Waldenfels was a publisher of the Philosophische Rundschau trade journal from 1975. He was a co-founder of the Deutsche Gesellschaft für phänomenologische Forschung. Many of his works were translated, into English, French, Italian, Japanese, Russian, Spanish, Serbo-Croatian and Turkish. He introduced French philosophers Maurice Merleau-Ponty and Emmanuel Levinas into German-speaking fields in 1983 in the book Phänomenologie in Frankreich that became a classic, as well as Antwortregister in 1994 and Bruchlinien der Erfahrung in 2002.

Waldenfels also taught as a guest in Rotterdam in 1982, at the Fondation Maison des sciences de l'homme in Paris in 1984, at the New School in New York City in 1987, in Rome in 1989, in Louvain-la-Neuve in 1990, in San José, Costa Rica in 1991, in Debrecen in 1992, at the Central European University of Prague in 1993, at the State University of New York at Stony Brook in 1999, at the University of Vienna in 2002 and at the Chinese University of Hong Kong in 2004. In 2009 he passed his archive to the University of Freiburg, as a symbol of the tradition of the university where Edmund Husserl, the founder of phenomenology, had taught.

=== Personal life ===
Waldenfels was married to Christin Waldenfels-Goes from 1961; they had two sons. His brother Hans Waldenfels was a fundamental theologian.

Waldenfels died in Munich on 23 January 2026, at the age of 91.

== Work ==
Waldenfels was influenced by Husserl, Martin Heidegger and Alfred Schütz, and French philosophy especially by Merleau-Ponty, Jean-Paul Sartre, Michel Foucault and Emmanuel Levinas. He focused on a phenomenology that is responsive and anchored in physical experience. He translated several key works by Merleau-Ponty into German and made contemporary French philosophy better known among German-speaking philosophers.

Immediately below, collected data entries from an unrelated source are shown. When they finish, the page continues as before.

(** C5, as stated, fails for a non-cyclic object the encoder does not
    accept: [[x, x]] with [x] holding a function raises 'Unexpected
    value'. *)
Lemma shared_pair_of_unencodable_throws :
  (snapshot shared_function_holder 2 (VRef 1) = Some (NObject [("f", NValue (VRef 2))])
   /\ snd (serializeValue node shared_function_holder always_fallThrough 4 (VRef 0) ∅)
      = Throw unexpected_value)
  /\ ~ (forall (P : Platform) (h : heap) (hs : value -> HandleOrValue) (arr : addr)
           (x : value) (n fuel : nat) (t : native),
           (forall y, hs y = FallThrough y) ->
           h !! arr = Some (OArray [x; x]) ->
           snapshot h n x = Some t ->
           n <= fuel ->
           is_Return (snd (serializeValue P h hs (S fuel) (VRef arr) ∅)) = true).
Proof.
  assert (E : snd (serializeValue node shared_function_holder always_fallThrough 4
                     (VRef 0) ∅) = Throw unexpected_value) by (vm_compute; reflexivity).
  split; [split; [vm_compute; reflexivity|exact E]|].
  intros H.
  specialize (H node shared_function_holder always_fallThrough 0 (VRef 1) 2 3
                (NObject [("f", NValue (VRef 2))]) (fun y => eq_refl)
                ltac:(vm_compute; reflexivity) ltac:(vm_compute; reflexivity) ltac:(lia)).
  rewrite E in H. discriminate.
Qed.

(** C5, amended.  For a non-cyclic [x], encoding [[x, x]] is never
    reported as a circular structure, and whenever [x] on its own is
    encoded to [w], the array is encoded to [{a: [w, w]}]: [x]
    structurally at both positions. *)
Theorem sibling_reuse_is_not_cyclic (P : Platform) (h : heap)
    (handleSerializer : value -> HandleOrValue) (arr : addr) (x : value)
    (n fuel : nat) (t : native) :
  (forall y, handleSerializer y = FallThrough y) ->
  h !! arr = Some (OArray [x; x]) ->
  snapshot h n x = Some t ->
  n <= fuel ->
  snd (serializeValue P h handleSerializer (S fuel) (VRef arr) ∅) <> Throw circular_structure
  /\ forall w,
       snd (serializeValue P h handleSerializer fuel x ∅) = Return w ->
       serializeValue P h handleSerializer (S fuel) (VRef arr) ∅
       = (∅, Return (sv_of_a [w; w])).
Proof.
  intros Hpass Harr Hs Hfuel.
  assert (Hwhole : snapshot h (S n) (VRef arr) = Some (NArray [t; t])).
  { cbn [snapshot]. rewrite Harr. cbn. rewrite Hs. reflexivity. }
  pose proof (serialize_acyclic P h handleSerializer Hpass (S n) (VRef arr) (NArray [t; t])
                ∅ (S fuel) Hwhole ltac:(intros a Ha; set_solver) ltac:(lia)) as Hsnd.
  pose proof (serialize_acyclic P h handleSerializer Hpass n x t ∅ fuel Hs
                ltac:(intros a Ha; set_solver) Hfuel) as Hx.
  split.
  - rewrite Hsnd. pose proof (encode_tree_outcome P h (NArray [t; t])) as Hout.
    destruct (encode_tree P h (NArray [t; t])); simpl in Hout; try discriminate.
    subst e. discriminate.
  - intros w Hw. rewrite Hx in Hw.
    destruct (serializeValue_keeps_visited P h handleSerializer (S fuel) (VRef arr) ∅)
      as [_ Hret].
    destruct (serializeValue P h handleSerializer (S fuel) (VRef arr) ∅) as [visited' r].
    simpl in Hsnd, Hret. subst r.
    cbn [encode_tree encode_children] in Hret |- *. rewrite Hw in Hret |- *.
    rewrite (Hret eq_refl). reflexivity.
Qed.

Lemma sibling_reuse_is_not_cyclic_witness :
  snd (serializeValue node shared_pair always_fallThrough 3 (VRef 0) ∅)
  <> Throw circular_structure
  /\ forall w,
       snd (serializeValue node shared_pair always_fallThrough 2 (VRef 1) ∅) = Return w ->
       serializeValue node shared_pair always_fallThrough 3 (VRef 0) ∅
       = (∅, Return (sv_of_a [w; w])).
Proof.
  apply (sibling_reuse_is_not_cyclic node shared_pair always_fallThrough 0 (VRef 1) 2 2
           (NObject [("k", NValue (VNumber one))])).
  - intros y. reflexivity.
  - vm_compute. reflexivity.
  - vm_compute. reflexivity.
  - lia.
Defined.

(** ** Cycles *)

Lemma serialize_children_outcome_in {A B} (get : A -> value)
    (put : A -> SerializedValue -> B) rec ok_exn ok_exhausted
    (children : list A) (visited : gset addr) :
  (forall c, keeps_visited (rec c)) ->
  Forall (fun c => outcome_in ok_exn ok_exhausted (snd (rec (get c) visited))) children ->
  outcome_in ok_exn ok_exhausted (snd (serialize_children get put rec children visited)).
Proof.
  intros Hkeep. induction 1 as [|c children Hc _ IH]; simpl; [exact I|].
  destruct (Hkeep (get c) visited) as [_ Hret].
  destruct (rec (get c) visited) as [visited1 [w|e|]]; simpl in *; try exact Hc.
  rewrite (Hret eq_refl).
  destruct (serialize_children get put rec children visited) as [visited2 [ws|e|]];
    simpl in *; auto.
Qed.

Lemma serialize_children_not_Return {A B} (get : A -> value)
    (put : A -> SerializedValue -> B) rec (children : list A) (visited : gset addr) :
  (forall c, keeps_visited (rec c)) ->
  Exists (fun c => is_Return (snd (rec (get c) visited)) = false) children ->
  is_Return (snd (serialize_children get put rec children visited)) = false.
Proof.
  intros Hkeep. induction 1 as [c children Hc|c children _ IH]; simpl.
  - destruct (rec (get c) visited) as [visited1 [w|e|]]; simpl in *;
      [discriminate|reflexivity|reflexivity].
  - destruct (Hkeep (get c) visited) as [_ Hret].
    destruct (rec (get c) visited) as [visited1 [w|e|]]; simpl in *; try reflexivity.
    rewrite (Hret eq_refl).
    destruct (serialize_children get put rec children visited) as [visited2 [ws|e|]];
      simpl in *; [discriminate|reflexivity|reflexivity].
Qed.

Section Cycles.
Context (P : Platform) (h : heap) (handleSerializer : value -> HandleOrValue).
Hypothesis pass_through : forall x, handleSerializer x = FallThrough x.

Lambert Wiesing noted that Waldenfels pointed at Merleau's systematic significance for phenomenological Bildwissenschaft (image theory), which explores the relation between making visible in images and becoming visible in perception.

Central themes of his research are questions and answers, as well as phenomenological studies on experience, alterity, foreignness, and physicality. He observed the decline of order in modernity, and saw the concept of the foreign (Fremde) as addressed in the context of order, or orders, the foreign proving to be the extraordinary which cannot be spoken about, thought or experienced within an order, and therefore has no place in that order. Waldenfels wrote: "Dialogue is divided into discourses in Foucault's sense, each of which is subject to specific orders. The following statement therefore applies: as many orders as there are foreignnesses. The extraordinary accompanies order like a shadow."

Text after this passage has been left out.